*Your task*. Exactly the lines from the start of the data through the line containing "The text is" should be output, with both ends kept and nothing added.

*Stored records*.

(* ===== verification/SimpleJsonReader.v ===== *)
(** [SimpleJsonReader] and the DOM parser (cpp/inc/bond/protocol/simple_json_reader.h,
    simple_json_reader_impl.h, detail/rapidjson_helper.h, core/parser.h [DOMParser]).

    The text is parsed to a tree by a library outside the repository, whose parser and
    accessors are arguments here.  Finding the members of an object, matching their types
    and reading them into the members of a class is Bond's; the transform is the one
    of the other parsers. *)

From S2P Require Import Prelude Streams DataType Metadata Protocol Schema.
From S2P Require Import Parser SimpleJson.

(** * [RapidJsonInputStream]: the characters the library reads *)

Section Stream.
Context {R : Type} `{InputStream R}.

Record RapidJsonInputStream : Type := mkRJIS { rs_input : R; rs_current : Z; rs_count : Z }.

Definition on_input {A} (m : M R A) : M RapidJsonInputStream A :=
  zoom rs_input (fun i s => mkRJIS i (rs_current s) (rs_count s)) m.
Definition set_current (c : Z) : M RapidJsonInputStream unit :=
  modify (fun s => mkRJIS (rs_input s) c (rs_count s)).

Definition RapidJsonInputStream_new (input : R) : outcome RapidJsonInputStream :=
  match is_Read 1 input with
  | (Ok c, input') => Ok (mkRJIS input' c 0)
  | (Err e, _) => Err e
  end.

Definition Peek : M RapidJsonInputStream Z :=
  let! s := get in
  (if rs_current s =? 0 then let! c := on_input (is_Read 1) in set_current c else ret tt) ;;;
  gets rs_current.

Definition Tell : M RapidJsonInputStream Z := gets rs_count.

Definition Take : M RapidJsonInputStream Z :=
  let! c := gets rs_current in
  set_current 0 ;;;
  let! c := (if c =? 0 then on_input (is_Read 1) else ret c) in
  modify (fun s => mkRJIS (rs_input s) (rs_current s) (wrap 64 (rs_count s + 1))) ;;;
  ret c.
End Stream.
Arguments RapidJsonInputStream : clear implicits.

(** * The library *)

(** [rapidjson::Value] as the code uses it: a [Get] has a value where the assertion in it
    holds; [Members] and [Elements] are what the iterators of an object and an array
    go through.  Then the parser, [boost::locale]'s conversion to UTF-16 and
    [try_lexical_convert] to [uint16_t], which have no value when they fail. *)
Record dom_library (R V : Type) : Type := mkDOM {
  IsNull : V -> bool;
  IsBool : V -> bool;
  IsTrue : V -> bool;
  IsInt : V -> bool;
  IsUint : V -> bool;
  IsInt64 : V -> bool;
  IsUint64 : V -> bool;
  IsNumber : V -> bool;
  IsString : V -> bool;
  IsArray : V -> bool;
  IsObject : V -> bool;
  GetBool : V -> option bool;
  GetInt : V -> option Z;
  GetInt64 : V -> option Z;
  GetUint64 : V -> option Z;
  GetDouble : V -> option Z;
  GetString : V -> option (list Z);
  Elements : V -> list V;
  Members : V -> list (list Z * V);
  ParseStream : M (RapidJsonInputStream R) V;
  locale_utf_to_utf : list Z -> option (list Z);
  lexical_uint16 : list Z -> option Z
}.
Arguments mkDOM {R V}.
Arguments IsNull {R V}.
Arguments IsBool {R V}.
Arguments IsTrue {R V}.
Arguments IsInt {R V}.
Arguments IsUint {R V}.
Arguments IsInt64 {R V}.
Arguments IsUint64 {R V}.
Arguments IsNumber {R V}.
Arguments IsString {R V}.
Arguments IsArray {R V}.
Arguments IsObject {R V}.
Arguments GetBool {R V}.
Arguments GetInt {R V}.
Arguments GetInt64 {R V}.
Arguments GetUint64 {R V}.
Arguments GetDouble {R V}.
Arguments GetString {R V}.
Arguments Elements {R V}.
Arguments Members {R V}.
Arguments ParseStream {R V}.
Arguments locale_utf_to_utf {R V}.
Arguments lexical_uint16 {R V}.

(** [vector_bool]: a list of [bool] is a [std::vector<bool>], which has a way of its own. *)
Section Reader.
Context {R V : Type} `{InputStream R} (D : dom_library R V) (vector_bool : bool).

(** * [JsonTypeMatching] *)

Record JsonTypeMatching : Type := mkJTM {
  matchesObject : bool;
  matchesArray : bool;
  matchesNull : bool;
  matchesInt : bool;
  matchesInt64 : bool;
  matchesUint : bool;
  matchesUint64 : bool;
  matchesNumber : bool;
  matchesString : bool;
  matchesBool : bool
}.
Definition JsonTypeMatching_new (type schema : BondDataType) (is_enum : bool) :
    JsonTypeMatching := {|
  matchesObject := (type =? BT_STRUCT) && (type =? schema);
  matchesArray := ((type =? BT_MAP) || (type =? BT_LIST) || (type =? BT_SET)) && (type =? schema);
  matchesNull := (type =? BT_LIST) && (type =? schema);
  matchesInt := (BT_INT8 <=? type) && (type <=? BT_INT64);
  matchesInt64 := type =? BT_INT64;
  matchesUint := (BT_UINT8 <=? type) && (type <=? BT_UINT64);
  matchesUint64 := type =? BT_UINT64;
  matchesNumber := (BT_FLOAT <=? type) && (type <=? BT_DOUBLE);
  matchesString := (type =? BT_STRING) || (type =? BT_WSTRING) || is_enum;
  matchesBool := type =? BT_BOOL
|}.

Definition ComplexTypeMatch (m : JsonTypeMatching) (x : V) : bool :=
  (IsObject D x && matchesObject m) || (IsArray D x && matchesArray m) ||
  (IsNull D x && matchesNull m).
Definition BasicTypeMatch (m : JsonTypeMatching) (x : V) : bool :=
  (IsString D x && matchesString m) || (IsUint D x && matchesUint m) ||
  (IsInt D x && matchesInt m) || (IsUint64 D x && matchesUint64 m) ||
  (IsInt64 D x && matchesInt64 m) || (IsNumber D x && matchesNumber m) ||
  (IsBool D x && matchesBool m).
Definition TypeMatch (m : JsonTypeMatching) (x : V) : bool :=
  ComplexTypeMatch m x || BasicTypeMatch m x.

(** * The reader *)

(** [_value]: nothing before the document is parsed, the document, or a member of it. *)
Inductive json_value : Type :=
| Unparsed
| Document (x : V)
| Nested (x : V).

Record SimpleJsonReader : Type := mkSJR {
  sj_value : json_value;
  sj_stream : RapidJsonInputStream R
}.

Definition SimpleJsonReader_new (input : R) : outcome SimpleJsonReader :=
  olet stream := RapidJsonInputStream_new input in Ok (mkSJR Unparsed stream).

(** What is done with [SimpleJsonReader(parent, value)]: the stream is the parent's. *)
Definition with_child {A} (x : V) (m : M SimpleJsonReader A) : M SimpleJsonReader A :=
  fun parent =>
    let '(o, child) := m (mkSJR (Nested x) (sj_stream parent)) in
    (o, mkSJR (sj_value parent) (sj_stream child)).

Definition ParseDocument : M SimpleJsonReader unit :=
  let! r := get in
  match sj_value r with
  | Nested _ => ret tt
  | _ =>
      let! x := zoom sj_stream (fun s r => mkSJR (sj_value r) s) (ParseStream D) in
      modify (fun r => mkSJR (Document x) (sj_stream r))
  end.

Definition GetValue : M SimpleJsonReader V :=
  let! r := get in
  match sj_value r with Unparsed => fail Undefined | Document x | Nested x => ret x end.

(** [MemberBegin] to [MemberEnd], [ArrayBegin] to [ArrayEnd]. *)
Definition ObjectMembers : M SimpleJsonReader (list (list Z * V)) :=
  let! x := GetValue in ret (if IsObject D x then Members D x else []).
Definition ArrayElements : M SimpleJsonReader (list V) :=
  let! x := GetValue in ret (if IsArray D x then Elements D x else []).

(** [utf_to_utf]. *)
Definition utf_to_utf (chars : list Z) : M SimpleJsonReader (list Z) :=
  match locale_utf_to_utf D chars with
  | Some units => ret units
  | None => throw CoreException
  end.

(** [detail::Read(value, var)]. *)
Definition detail_Read (x : V) (t : btype) : M SimpleJsonReader scalar :=
  match t with
  | TBool => let! b := of_option (GetBool D x) in ret (SBool b)
  | TFloat => let! d := of_option (GetDouble D x) in ret (SFloat (double_to_float d))
  | TDouble => let! d := of_option (GetDouble D x) in ret (SDouble d)
  | TInt w => let! z := of_option (GetInt64 D x) in ret (SInt w (to_signed (bits_of w) z))
  | TUInt w => let! z := of_option (GetUint64 D x) in ret (SUInt w (wrap (bits_of w) z))
  | TString => let! chars := of_option (GetString D x) in ret (SString chars)
  | TWString =>
      let! chars := of_option (GetString D x) in
      let! units := utf_to_utf chars in ret (SWString units)
  end.

Definition sj_Read (t : btype) : M SimpleJsonReader scalar :=
  let! x := GetValue in detail_Read x t.

(** [FindField]: names are compared up to their first NUL. *)
Fixpoint c_str (name : list Z) : list Z :=
  match name with
  | [] => []
  | c :: name' => if c =? 0 then [] else c :: c_str name'
  end.
Fixpoint find_member (id : Z) (name : list Z) (m : JsonTypeMatching)
    (members : list (list Z * V)) : option V :=
  match members with
  | [] => None
  | (member, x) :: members' =>
      if TypeMatch m x &&
         (bool_decide (c_str member = c_str name) ||
          bool_decide (lexical_uint16 D (c_str member) = Some id))
      then Some x else find_member id name m members'
  end.
Definition FindField (id : Z) (metadata : Metadata) (type : BondDataType) (is_enum : bool) :
    M SimpleJsonReader (option V) :=
  let! members := ObjectMembers in
  ret (find_member id (FieldName metadata) (JsonTypeMatching_new type type is_enum) members).

(** * Containers *)

(** Of a list: every element that matches is read in place. *)
Fixpoint read_list (m : JsonTypeMatching) (read : value -> M SimpleJsonReader value)
    (items : list value) (elements : list V) : M SimpleJsonReader (list value) :=
  match items, elements with
  | [], _ => ret []
  | _ :: _, [] => fail Undefined
  | item :: items', x :: elements' =>
      let! item' :=
        (if ComplexTypeMatch m x then with_child x (read item)
         else if BasicTypeMatch m x then with_child x (read item)
         else ret item) in
      let! rest := read_list m read items' elements' in ret (item' :: rest)
  end.
Definition DeserializeList (e : ftype) (read : value -> M SimpleJsonReader value)
    (items : list value) : M SimpleJsonReader (list value) :=
  let! elements := ArrayElements in
  read_list (JsonTypeMatching_new (field_type_id e) (field_type_id e) false) read
    (resize_list items (length elements) (default_object e)) elements.

(** Of a [std::vector<bool>]. *)
Definition DeserializeVectorBool : M SimpleJsonReader (list value) :=
  let! elements := ArrayElements in ret ((fun x => VBasic (SBool (IsTrue D x))) <$> elements).

(** Of a set: the elements that match are inserted. *)
Fixpoint read_set (m : JsonTypeMatching) (b : btype) (items : list value) (elements : list V) :
    M SimpleJsonReader (list value) :=
  match elements with
  | [] => ret items
  | x :: elements' =>
      if BasicTypeMatch m x
      then let! e := detail_Read x b in read_set m b (set_insert items e) elements'
      else read_set m b items elements'
  end.
Definition DeserializeSet (b : btype) : M SimpleJsonReader (list value) :=
  let! elements := ArrayElements in
  read_set (JsonTypeMatching_new (get_type_id b) (get_type_id b) false) b [] elements.

(** Of a map: keys and values take turns. *)
Fixpoint read_map (mk mv : JsonTypeMatching) (kt : btype) (read : value -> M SimpleJsonReader value)
    (fresh : value) (items : list (value * value)) (elements : list V) :
    M SimpleJsonReader (list (value * value)) :=
  match elements with
  | [] => ret items
  | x :: elements' =>
      let! key := (if BasicTypeMatch mk x then detail_Read x kt else throw CoreException) in
      match elements' with
      | [] => throw CoreException
      | y :: elements'' =>
          let! mapped :=
            (if ComplexTypeMatch mv y then with_child y (read (mapped_at items key fresh))
             else with_child y (read (mapped_at items key fresh))) in
          read_map mk mv kt read fresh (mapped_set items key mapped) elements''
      end
  end.
Definition DeserializeMap (kt : btype) (vt : ftype) (read : value -> M SimpleJsonReader value) :
    M SimpleJsonReader (list (value * value)) :=
  let! elements := ArrayElements in
  read_map (JsonTypeMatching_new (get_type_id kt) (get_type_id kt) false)
    (JsonTypeMatching_new (field_type_id vt) (field_type_id vt) false) kt read
    (default_object vt) [] elements.

(** Of a [blob]: the elements that are 32-bit integers, as bytes. *)
Fixpoint read_blob (elements : list V) : M SimpleJsonReader (list byte) :=
  match elements with
  | [] => ret []
  | x :: elements' =>
      if IsInt D x
      then let! z := of_option (GetInt D x) in
           let! rest := read_blob elements' in ret (z2b z :: rest)
      else read_blob elements'
  end.
Definition DeserializeBlob : M SimpleJsonReader (list byte) :=
  let! elements := ArrayElements in read_blob elements.

(** * [DOMParser] *)

(** The fields in schema order, each from the member found for it, if one is. *)
Fixpoint DOMReadFields (fields : list (bound_field (R := SimpleJsonReader))) (i : nat)
    (rest : list (bound_field (R := SimpleJsonReader))) (l : to_level) :
    M SimpleJsonReader (to_level * bool) :=
  match rest with
  | [] => ret (l, false)
  | f :: rest' =>
      let! field := FindField (bf_id f) (bf_metadata f) (field_type_id (bf_type f)) false in
      let! l' := match field with
                 | Some x => with_child x (To_Field fields i f (bf_read f) l)
                 | None => ret l
                 end in
      DOMReadFields fields (S i) rest' l'
  end.

(** [Apply(To<T>(var), value)].  A struct that is not a base begins with [Parse]; the
    base reads the same object with a transform of its own. *)
Fixpoint DOMParse (base : bool) (t : ftype) (var : value) : M SimpleJsonReader (value * bool) :=
  match t, var with
  | FBasic x, _ => let! s := sj_Read x in ret (VBasic s, false)
  | FStruct bt fs, VStruct bvar vars =>
      let fields := (fun f => mkBF (fst (fst f)) (snd (fst f)) (snd f)
        (fun x => let! r := DOMParse false (snd f) x in ret (fst r))) <$> fs in
      (if base then ret tt else ParseDocument) ;;;
      let! bvar' :=
        match bt, bvar with
        | Some bt', Some bvar0 =>
            let! r := DOMParse true bt' bvar0 in
            if (snd r : bool) then throw CoreException else ret (Some (fst r))
        | _, _ => ret bvar
        end in
      let l := mkTo (next_required_field fields 0) (snd <$> vars) in
      let! r := DOMReadFields fields 0 fields l in
      To_End fields (fst r) ;;;
      ret (VStruct bvar' (zip (fst <$> fs) (to_vars (fst r))), snd r)
  | FList is_set e, VList k et items =>
      let! items' :=
        (if is_set then
           match e with FBasic b => DeserializeSet b | _ => fail Undefined end
         else if vector_bool && (field_type_id e =? BT_BOOL) then DeserializeVectorBool
         else DeserializeList e (fun x => let! r := DOMParse false e x in ret (fst r)) items) in
      ret (VList k et items', false)
  | FMap kt vt, VMap kt' vt' items =>
      let! items' := DeserializeMap kt vt
        (fun x => let! r := DOMParse false vt x in ret (fst r)) in
      ret (VMap kt' vt' items', false)
  | _, _ => fail Undefined
  end.

(** [Deserialize<T>(SimpleJsonReader(input))]. *)
Definition Deserialize (t : ftype) (input : R) : outcome value :=
  olet reader := SimpleJsonReader_new input in
  fst ((let! r := DOMParse false t (default_object t) in ret (fst r)) reader).
End Reader.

*Answer*.
(* ===== verification/SimpleJsonReader.v ===== *)
(** [SimpleJsonReader] and the DOM parser (cpp/inc/bond/protocol/simple_json_reader.h,
    simple_json_reader_impl.h, detail/rapidjson_helper.h, core/parser.h [DOMParser]).

    The text is parsed to a tree by a library outside the repository, whose parser and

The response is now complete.